Oh, good Christ. Summer was beginning to think that the step-monster deserved the biggest box of legal pharmaceuticals she could find next time they were in TJ, just for being not this much of a skank.
A.J. looked for a moment as if he were considering it, then shook his head, regretfully.
"Sorry, babe. You know my stuff is worth more than a five-dollar fuck from a backalley whore. Whaddya gonna do?"
Please, somewhere there was a Valley marathon waiting just for her. Somewhere far, far from this conversation.
"Ryan, Ry? I need you to help your Mama out, kiddo. Give A.J. what he wants," Dawn ordered, her voice slurring as her shakes started to increase.
Summer looked down at Ryan, sprawled out and bloody against the black of the parking lot, and recognized something in his bloody, beaten face.
It was the same feeling she'd gotten when, at age nine, her father sat her down and told her that his new wife wanted to go to Cabo, and not Disney World, for Summer's upcoming birthday. It was the same feeling she'd gotten when her beloved father put her on the Atkins diet, at age eleven, after the step-monster complained that her pre-teen curves were making it impossible for Summer to be seen with her in public.
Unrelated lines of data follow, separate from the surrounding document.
(* ===== verification/GridWindow.v ===== *)
(** * The main window of utils/grid.py

    [MainWindow]: the two buttons of the zoom, and the dialogs that ask for the name of
    a picture, around the widget of [Graphic].  A callback that raises keeps the changes
    it made before. *)
From Stdlib Require Import Lqa.
From S2P Require Export Graphic.
Open Scope Z_scope.

Section window.
Context (te : pystr → extents).
Context {D : Type → Type} `{DictLaws pystr D}.

(** A dialog: the name that is typed in, and whether it is shown. *)
Record dialog : Type := Dialog { filename : option pystr; shown : bool }.
(** [current] is the attribute [__dialog]; [written] the pictures with their names. *)
Record MainWindow : Type := MkMainWindow {
  render : Gtk (D := D); dialogs : list dialog; current : option nat; written : list (option pystr * list draw_op) }.
Definition set_render (r : Gtk) (w : MainWindow) : MainWindow := MkMainWindow r (dialogs w) (current w) (written w).
Definition new_MainWindow (g : GraphicRenderer (D := D)) : MainWindow := MkMainWindow (new_Gtk g) [] None [].

Definition set_smaller_cb (w : MainWindow) : MainWindow := set_render (set_smaller_zoom te (render w)).2 w.
Definition set_bigger_cb (w : MainWindow) : MainWindow := set_render (set_bigger_zoom te (render w)).2 w.
Definition output_png_cb (w : MainWindow) : MainWindow :=
  MkMainWindow (render w) (dialogs w ++ [Dialog None true]) (Some (length (dialogs w))) (written w).
Definition hide (i : nat) (ds : list dialog) : list dialog := alter (λ d, Dialog (filename d) false) i ds.
(** [widget] is the dialog that was answered; the name is asked of [__dialog]. *)
Definition dialog_response_cb (widget : nat) (response : Z) (w : MainWindow) : MainWindow :=
  if response =? 1 then
    match current w ≫= λ i, dialogs w !! i with
    | None => w
    | Some d =>
        match output_png te (render w) with
        | (Ok png, r) => MkMainWindow r (hide widget (dialogs w)) (current w) (written w ++ [(filename d, png)])
        | (Raise _, r) => set_render r w
        end
    end
  else w.

(** What the user does with the window: the buttons, a name typed into a dialog that is
    shown, the answer of one. *)
Inductive window_event : Type :=
  | ZoomOut | ZoomIn | OutputPng | TypeName (i : nat) (name : pystr) | Respond (i : nat) (response : Z).
Definition main_step (w : MainWindow) (e : window_event) : MainWindow :=
  match e with
  | ZoomOut => set_smaller_cb w
  | ZoomIn => set_bigger_cb w
  | OutputPng => output_png_cb w
  | TypeName i name => MkMainWindow (render w) (alter (λ d, Dialog (Some name) (shown d)) i (dialogs w)) (current w) (written w)
  | Respond i response => dialog_response_cb i response w
  end.

(** ** Facts *)

Definition draws_range {A} (m : gdrawing (D := D) A) : Prop := ∀ s, same_range s.1 (m s).2.1.
Lemma draws_bind {A B} (m : gdrawing A) (f : A → gdrawing B) :
  draws_range m → (∀ a, draws_range (f a)) → draws_range (m ≫= f).
Proof.
  intros Hm Hf s. unfold mbind, stm_bind. specialize (Hm s). destruct (m s) as [[a|e] s1]; cbn in *; [|done].
  destruct (Hf a s1) as (? & ? & ? & ?), Hm as (? & ? & ? & ?). split_and!; congruence.
Qed.
Lemma draws_read {A} (f : GraphicRenderer (D := D) → res exn A) : draws_range (gself f).
Proof. intros s. by split_and!. Qed.
Lemma draws_lift {A} (r : res exn A) : draws_range (st_lift r).
Proof. intros s. by split_and!. Qed.
Lemma draws_emit ops : draws_range (gemit ops).
Proof. intros s. by split_and!. Qed.
Lemma draws_data : draws_range (draw_data te).
Proof.
  intros s. unfold draw_data, mbind, stm_bind, st_get. destruct (data s.1) as [d|]; [|by split_and!].
  destruct (tr_draw te (d, s.2)) as [r [d' ops]]. by split_and!.
Qed.
Lemma graphic_draw_range : draws_range (graphic_draw te).
Proof.
  unfold graphic_draw.
  repeat (apply draws_bind; [first [apply draws_read|apply draws_lift|apply draws_emit|apply draws_data]|intros ?]).
  apply draws_emit.
Qed.

(** The visible range begins at [a] and lies within the data. *)
Definition window_at (a : Q) (s : Gtk (D := D)) : Prop := ∃ b e,
  r_start (graphic s) = Some b ∧ r_end (graphic s) = Some e ∧ (nq b == a)%Q ∧
  (nq (gstart (graphic s)) <= a ∧ a <= nq e ∧ nq e <= nq (gend (graphic s)))%Q.
Lemma window_at_same a (s s' : Gtk (D := D)) : same_range (graphic s) (graphic s') → window_at a s → window_at a s'.
Proof. intros (E1 & E2 & E3 & E4) (b & e & Hb). exists b, e. by rewrite E1, E2, E3, E4. Qed.
Lemma on_graphic_second {A B} (m : stm GraphicRenderer A) (k : handler (D := D) B) s :
  (∀ s, graphic (k s).2 = graphic s) → graphic ((on_graphic m ≫= λ _, k) s).2 = (m (graphic s)).2.
Proof.
  intros Hk. unfold on_graphic, mbind, stm_bind, st_get. destruct (m (graphic s)) as [[a|e] g]; [|done].
  cbn [upd_graphic st_modify st_lift snd]. by rewrite Hk.
Qed.
Lemma redraw_all_graphic (s : Gtk (D := D)) : graphic (redraw_all s).2 = graphic s.
Proof. done. Qed.
(** A range that begins where it did and ends later than that, cut to the data. *)
Lemma set_range_at a b x (g : GraphicRenderer (D := D)) : (nq b == a)%Q → (a <= nq x)%Q →
  (nq (gstart g) <= a ∧ a <= nq (gend g))%Q →
  ∃ b' e', let g' := (set_range te b x g).2 in r_start g' = Some b' ∧ r_end g' = Some e' ∧ (nq b' == a)%Q ∧
    (nq (gstart g') <= a ∧ a <= nq e' ∧ nq e' <= nq (gend g'))%Q.
Proof.
  intros Hb Hx [Hlo Hhi]. destruct (set_range_result te g b x) as (Es & Ee & Eg & Eh). cbn [r_start r_end gstart gend upd_range] in *.
  eexists _, _. cbv zeta. rewrite Es, Ee, Eg, Eh. split; [done|]. split; [done|].
  destruct (nmin_spec b x) as (L1 & L2 & L3), (nmax_spec b x) as (M1 & M2 & M3).
  destruct (nmax_spec (gstart g) (nmin b x)) as (S1 & S2 & S3), (nmin_spec (gend g) (nmax b x)) as (T1 & T2 & T3).
  set (u := nmin b x) in *. set (v := nmax b x) in *.
  assert (nq u == a)%Q as Hu by (destruct L3 as [E|E]; rewrite E in *; lra).
  assert (a <= nq v)%Q as Hv by lra. split.
  - destruct S3 as [E|E]; rewrite E in *; lra.
  - split; [lra|]. split; [destruct T3 as [E|E]; rewrite E in *; lra|done].
Qed.
Lemma smaller_zoom_at a (s : Gtk (D := D)) : window_at a s → window_at a (set_smaller_zoom te s).2.
Proof.
  intros (b & e & Hb & He & Ha & Hlo & Hae & Hhi). unfold set_smaller_zoom.
  assert (get_render_range (graphic s) = Ok (b, e)) as Hr by (unfold get_render_range; by rewrite Hb, He).
  unfold window_at. erewrite hget_step by exact Hr. cbv beta iota. rewrite on_graphic_second by done.
  apply set_range_at; [done| |split; lra]. rewrite nq_add, nq_mul, nq_sub. change (nq (PInt 2)) with 2%Q. lra.
Qed.
Lemma half_nonneg x : (0 <= nq x)%Q → ∃ h, half x = Ok h ∧ (0 <= nq h)%Q.
Proof.
  intros Hx. unfold half, ndiv. destruct x as [z|q]; cbn in *.
  - eexists. split; [done|]. cbn. assert (0 <= z) by (rewrite Zle_Qle; exact Hx).
    change 0%Q with (inject_Z 0). rewrite <-Zle_Qle. apply Z.div_pos; lia.
  - eexists. split; [done|]. cbn. apply Qle_shift_div_l; [done|]. change (inject_Z 2) with 2%Q. lra.
Qed.
Lemma bigger_zoom_at a (s : Gtk (D := D)) : window_at a s → window_at a (set_bigger_zoom te s).2.
Proof.
  intros (b & e & Hb & He & Ha & Hlo & Hae & Hhi). unfold set_bigger_zoom.
  assert (get_render_range (graphic s) = Ok (b, e)) as Hr by (unfold get_render_range; by rewrite Hb, He).
  destruct (half_nonneg (nsub e b)) as (h & Hh & Hn); [rewrite nq_sub; lra|].
  unfold window_at. erewrite hget_step by exact Hr. cbv beta iota.
  erewrite handler_step by (unfold st_lift; by rewrite Hh). rewrite on_graphic_second by done. apply set_range_at; [done| |split; lra]. rewrite nq_add. lra.
Qed.
Lemma output_png_at a (s : Gtk (D := D)) : window_at a s → window_at a (output_png te s).2.
Proof.
  intros Hs. unfold output_png. destruct (attr (buffer_surface s)) as [b|e] eqn:Eb.
  2:{ erewrite hget_raise by exact Eb. done. }
  erewrite hget_step by exact Eb. eapply window_at_same; [|exact Hs].
  unfold draw_on, mbind, stm_bind, st_get. pose proof (graphic_draw_range (graphic s, b)) as Hd.
  destruct (graphic_draw te (graphic s, b)) as [[[]|e] [g ops]]; exact Hd.
Qed.

(** Whatever is clicked, typed and answered, the visible range begins where it began
    and stays within the data, no click begins a drag, and all pictures are blank. *)
Theorem main_window_clicks (a : Q) (es : list window_event) (w : MainWindow) :
  window_at a (render w) → Forall (λ p, p.2 = []) (written w) →
  let w' := fold_left main_step es w in
  window_at a (render w') ∧ drags (render w') = drags (render w) ∧ Forall (λ p, p.2 = []) (written w').
Proof.
  revert w. induction es as [|e es IH]; intros w Hw Hp; cbn [fold_left]; [done|].
  assert (window_at a (render (main_step w e)) ∧ drags (render (main_step w e)) = drags (render w) ∧
    Forall (λ p, p.2 = []) (written (main_step w e))) as (H1 & H2 & H3).
  { destruct e as [| | |i name|i response]; cbn [main_step]; [| |done|done|].
    - split_and!; [by apply smaller_zoom_at|apply drags_kept, kept_smaller|done].
    - split_and!; [by apply bigger_zoom_at|apply drags_kept, kept_bigger|done].
    - unfold dialog_response_cb. destruct (response =? 1); [|done].
      destruct (current w ≫= _) as [d|]; [|done]. pose proof (output_png_at a _ Hw) as Ho.
      pose proof (drags_kept _ (render w) (kept_output_png te)) as Hk.
      destruct (output_png te (render w)) as [[png|e] r] eqn:E; cbn in *; [|done]. split_and!; [done|done|].
      apply Forall_app. split; [done|]. apply Forall_singleton. by eapply output_png_blank. }
  destruct (IH _ H1 H3) as (G1 & G2 & G3). split_and!; [done|congruence|done].
Qed.

(** While no second dialog is opened before the answer, the picture gets the name that
    was typed into the dialog that is answered. *)
Lemma answered_dialog (w : MainWindow) i d : current w = Some i → dialogs w !! i = Some d →
  ∃ r, let w' := dialog_response_cb i 1 w in
    (∃ png, output_png te (render w) = (Ok png, r) ∧ written w' = written w ++ [(filename d, png)] ∧
      dialogs w' !! i = Some (Dialog (filename d) false)) ∨
    (∃ e, output_png te (render w) = (Raise e, r) ∧ written w' = written w ∧ dialogs w' = dialogs w).
Proof.
  intros Hc Hd. unfold dialog_response_cb. rewrite Hc. cbn [Z.eqb Pos.eqb mbind option_bind]. rewrite Hd.
  destruct (output_png te (render w)) as [[png|e] r]; exists r; [left|right].
  - exists png. split; [done|]. split; [done|]. cbn. unfold hide. by rewrite list_lookup_alter_eq, Hd.
  - by exists e.
Qed.
End window.

(** With two dialogs open, the answer of the first writes to the name of the second. *)
Definition sample_main : MainWindow (D := PyDict pystr) := 
  set_render (expose sample_extents (PInt 0) (PInt 0) (PInt 400) (PInt 300) sample_window).2 (new_MainWindow sample_graphic).
Example two_dialogs :
  written (fold_left (main_step sample_extents)
    [OutputPng; TypeName 0 (str "a.png"); OutputPng; TypeName 1 (str "b.png"); Respond 0 1] sample_main)
  = [(Some (str "b.png"), [])].
Proof. vm_compute. reflexivity. Qed.
Lemma main_window_clicks_sample :
  let w := fold_left (main_step sample_extents) [ZoomIn; ZoomIn; ZoomOut; OutputPng; Respond 0 1] sample_main in
  window_at (default 0%Q (nq <$> r_start (graphic (render sample_main)))) (render w) ∧ Forall (λ p, p.2 = []) (written w).
Proof.
  destruct (main_window_clicks sample_extents (default 0%Q (nq <$> r_start (graphic (render sample_main))))
    [ZoomIn; ZoomIn; ZoomOut; OutputPng; Respond 0 1] sample_main) as (H1 & _ & H3).
  - destruct (r_start (graphic (render sample_main))) as [b|] eqn:E1; [|by vm_compute in E1].
    destruct (r_end (graphic (render sample_main))) as [e|] eqn:E2; [|by vm_compute in E2].
    exists b, e. vm_compute in E1, E2. injection E1 as <-. injection E2 as <-.
    split; [done|]. split; [done|]. split; [done|]. split; [by vm_compute|]. split; by vm_compute.
  - by apply Forall_nil.
  - split; [exact H1|exact H3].
Qed.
It was the realization, that somehow never grew less bitter over repetition, that something -- hell, that everything -- was more important than you. She was pretty sure that, if they had their way, she and Ryan would be a united force in making sure that Cohen never even knew that such a sentiment was in the realm of possibility.
A.J. looked down at the boy at his feet with a smirk before hauling him upright on his knees for a second time in less than ten minutes.
"What's the matter, mariquita, eh? You didn't tell your pretty little girlfriend here the rules? What's the rule, manito?" he asked, as he began to lay open-handed blows on Ryan's face again. "What's the number one rule?"
Finally, spitting out a mouthful of blood, and staring up at his tormentor with fire in his eyes, Ryan spat, "If you want to party, A.J.'s got to come."
Okay, as mottos went, that was pretty stupid, but she wasn't sure what all the . . .
Fu-uck.
"Leave him alone," she ordered again, panicking, but Ryan turned his face away from her. "Seriously. Leave him alone."
What the hell was wrong with, well, with every single person in Ryan Atwood's whole life, for starters. Who would make a kid do something like that?
"Jesus Christ, A.J.," she heard Ryan say softly, "You don't even want her anymore. I'm just trying to get her some help."
She heard him take a deep breath, and then pull himself painfully to his feet.
"Whatever. Just, can we take this inside at least, before someone calls the goddamn cops?"
His eyes never left the ground and he sounded utterly defeated. Behind her, she heard Dawn start to whimper.
"Don't you hurt him, A.J." she said. Oh sure, now. It was a little late for that, wasn't it, Dawn?
"Ryan," Summer finally said, unwilling to believe that this was really happening, "What the hell are you doing?"
"It's fine, Summer," he answered, in the same tired voice. "It'll be fine."
He turned to A.J. and gestured towards the door as best he could.
"Give me one goddamn second, would you, and then we can get this over with."
Now seemingly magnanimous, A.J. nodded and lumbered back towards the door of their motel room.
"See ya in hell, bruja" he called cheerfully to Dawn over his shoulder, then nodded politely at Summer.
"Ryan, what the . . ."
"Shut up, Summer. Seriously. You cannot fuck around with this guy. Just let me go pay him, and we can get out of here. He's not going to hurt me anymore, okay? Just -- don't get out of the car. For anything. And don't let my mom out, either. Especially my mom. I'm in no shape to get between them."
He looked at her admiringly and attempted a smile, but grimaced as his split lip caught his teeth.
"Hey, that was smart, with the door -- the locks -- I mean," he said. "Thanks."
And with that, he turned on his heel and limped into the dingy motel room, shutting the door behind him.